[Records for the exercise — start]
(** C4, as the code has it.  Let an [Added] or [Modified] event for a pod
    that passes the pod filter list a container [c] that passes the two
    guards and whose state the classifier does not match, the wildcard
    being off and no other listed status carrying the name of [c].  The
    loop body reached at [c] removes the first occurrence of the pod name
    from the registry when there is one, leaves the registry as it is
    when there is none, and sends the target of [c] on [removed]; over the
    whole event exactly one [removed] and no [added] is sent for it. *)
Theorem removed_on_mismatch (cfg : Config) (pod : corev1.Pod.t)
    (ty : watch.EventType) (pre : list corev1.ContainerStatus.t)
    (c : corev1.ContainerStatus.t) (post : list corev1.ContainerStatus.t)
    (l : list string) :
  is_upsert ty = true ->
  podFilter cfg (corev1.Pod.Name pod) = true ->
  statuses_of cfg pod = pre ++ c :: post ->
  sole_name c (pre ++ post) ->
  skipped cfg (corev1.ContainerStatus.Name c) = false ->
  Match (containerState cfg) (corev1.ContainerStatus.State c) = false ->
  has_ALL (containerState cfg) = false ->
  let t := target_of pod (corev1.ContainerStatus.Name c) in
  let before := fst (all_statuses cfg pod pre l) in
  let ev := watch.mk ty (Some (watch.PodObject pod)) in
  status_body cfg pod c before
  = (remove_first (corev1.Pod.Name pod) before, Some (removed, t)) /\
  (In (corev1.Pod.Name pod) before ->
   S (occurrences (corev1.Pod.Name pod)
        (remove_first (corev1.Pod.Name pod) before))
   = occurrences (corev1.Pod.Name pod) before /\
   S (List.length (remove_first (corev1.Pod.Name pod) before))
   = List.length before) /\
  (~ In (corev1.Pod.Name pod) before ->
   remove_first (corev1.Pod.Name pod) before = before) /\
  sent_on removed t (snd (handle cfg ev l)) = 1 /\
  sent_on added t (snd (handle cfg ev l)) = 0.
Proof.
  intros Hty Hpod Hsts Hsole Hskip Hmatch Hall t before ev.
  assert (Hbody : status_body cfg pod c before
                  = (remove_first (corev1.Pod.Name pod) before,
                     Some (removed, t))).
  { unfold status_body. rewrite Hskip, Hmatch, Hall.
    now rewrite deregister_spec. }
  split; [exact Hbody|]. split; [|split].
  - intros Hin. split; [|now apply length_remove_first].
    rewrite occurrences_remove_first, String.eqb_refl.
    apply occurrences_member in Hin. lia.
  - apply remove_first_absent.
  - unfold ev, t.
    rewrite !(sent_on_child cfg pod ty pre c post l _ Hty Hpod Hsts Hsole).
    fold before. rewrite Hbody. unfold emitted, sent_on. cbn.
    now rewrite target_eqb_refl.
Qed.

Lemma removed_on_mismatch_witness :
  status_body (Sample.cfg false)
    (Sample.p1 [Sample.status "c1" Sample.terminated])
    (Sample.status "c1" Sample.terminated) ["p1"]
  = (remove_first "p1" ["p1"], Some (removed, Sample.t11)) /\
  (In "p1" ["p1"] ->
   S (occurrences "p1" (remove_first "p1" ["p1"])) = occurrences "p1" ["p1"] /\
   S (List.length (remove_first "p1" ["p1"])) = List.length ["p1"]) /\
  (~ In "p1" ["p1"] -> remove_first "p1" ["p1"] = ["p1"]) /\
  sent_on removed Sample.t11
    (snd (handle (Sample.cfg false)
            (Sample.event watch.Modified
               (Sample.p1 [Sample.status "c1" Sample.terminated]))
            ["p1"])) = 1 /\
  sent_on added Sample.t11
    (snd (handle (Sample.cfg false)
            (Sample.event watch.Modified
               (Sample.p1 [Sample.status "c1" Sample.terminated]))
            ["p1"])) = 0.
Proof.
  apply (removed_on_mismatch (Sample.cfg false)
           (Sample.p1 [Sample.status "c1" Sample.terminated]) watch.Modified
           [] (Sample.status "c1" Sample.terminated) [] ["p1"]);
    try reflexivity.
  intros c' [].
Defined.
[Records for the exercise — finish]
> _Aim of the task_
Quote every entry exactly.

> _Response_
(** C4, as the code has it.  Let an [Added] or [Modified] event for a pod
    that passes the pod filter list a container [c] that passes the two
    guards and whose state the classifier does not match, the wildcard
    being off and no other listed status carrying the name of [c].  The
    loop body reached at [c] removes the first occurrence of the pod name
    from the registry when there is one, leaves the registry as it is
    when there is none, and sends the target of [c] on [removed]; over the
    whole event exactly one [removed] and no [added] is sent for it. *)
Theorem removed_on_mismatch (cfg : Config) (pod : corev1.Pod.t)
    (ty : watch.EventType) (pre : list corev1.ContainerStatus.t)
    (c : corev1.ContainerStatus.t) (post : list corev1.ContainerStatus.t)
    (l : list string) :
  is_upsert ty = true ->
  podFilter cfg (corev1.Pod.Name pod) = true ->
  statuses_of cfg pod = pre ++ c :: post ->
  sole_name c (pre ++ post) ->
  skipped cfg (corev1.ContainerStatus.Name c) = false ->
  Match (containerState cfg) (corev1.ContainerStatus.State c) = false ->
  has_ALL (containerState cfg) = false ->
  let t := target_of pod (corev1.ContainerStatus.Name c) in
  let before := fst (all_statuses cfg pod pre l) in
  let ev := watch.mk ty (Some (watch.PodObject pod)) in
  status_body cfg pod c before
  = (remove_first (corev1.Pod.Name pod) before, Some (removed, t)) /\
  (In (corev1.Pod.Name pod) before ->
   S (occurrences (corev1.Pod.Name pod)
        (remove_first (corev1.Pod.Name pod) before))
   = occurrences (corev1.Pod.Name pod) before /\
   S (List.length (remove_first (corev1.Pod.Name pod) before))
   = List.length before) /\
  (~ In (corev1.Pod.Name pod) before ->
   remove_first (corev1.Pod.Name pod) before = before) /\
  sent_on removed t (snd (handle cfg ev l)) = 1 /\
  sent_on added t (snd (handle cfg ev l)) = 0.
Proof.
  intros Hty Hpod Hsts Hsole Hskip Hmatch Hall t before ev.
  assert (Hbody : status_body cfg pod c before
                  = (remove_first (corev1.Pod.Name pod) before,
                     Some (removed, t))).
  { unfold status_body. rewrite Hskip, Hmatch, Hall.
    now rewrite deregister_spec. }
  split; [exact Hbody|]. split; [|split].
  - intros Hin. split; [|now apply length_remove_first].
    rewrite occurrences_remove_first, String.eqb_refl.
    apply occurrences_member in Hin. lia.
  - apply remove_first_absent.
  - unfold ev, t.
    rewrite !(sent_on_child cfg pod ty pre c post l _ Hty Hpod Hsts Hsole).
    fold before. rewrite Hbody. unfold emitted, sent_on. cbn.
    now rewrite target_eqb_refl.
Qed.

Lemma removed_on_mismatch_witness :
  status_body (Sample.cfg false)
    (Sample.p1 [Sample.status "c1" Sample.terminated])
    (Sample.status "c1" Sample.terminated) ["p1"]
  = (remove_first "p1" ["p1"], Some (removed, Sample.t11)) /\
  (In "p1" ["p1"] ->
   S (occurrences "p1" (remove_first "p1" ["p1"])) = occurrences "p1" ["p1"] /\
   S (List.length (remove_first "p1" ["p1"])) = List.length ["p1"]) /\
  (~ In "p1" ["p1"] -> remove_first "p1" ["p1"] = ["p1"]) /\
  sent_on removed Sample.t11
    (snd (handle (Sample.cfg false)
            (Sample.event watch.Modified
               (Sample.p1 [Sample.status "c1" Sample.terminated]))
            ["p1"])) = 1 /\
  sent_on added Sample.t11
    (snd (handle (Sample.cfg false)
            (Sample.event watch.Modified
               (Sample.p1 [Sample.status "c1" Sample.terminated]))
            ["p1"])) = 0.
Proof.
  apply (removed_on_mismatch (Sample.cfg false)
           (Sample.p1 [Sample.status "c1" Sample.terminated]) watch.Modified
           [] (Sample.status "c1" Sample.terminated) [] ["p1"]);
    try reflexivity.
  intros c' [].
Defined.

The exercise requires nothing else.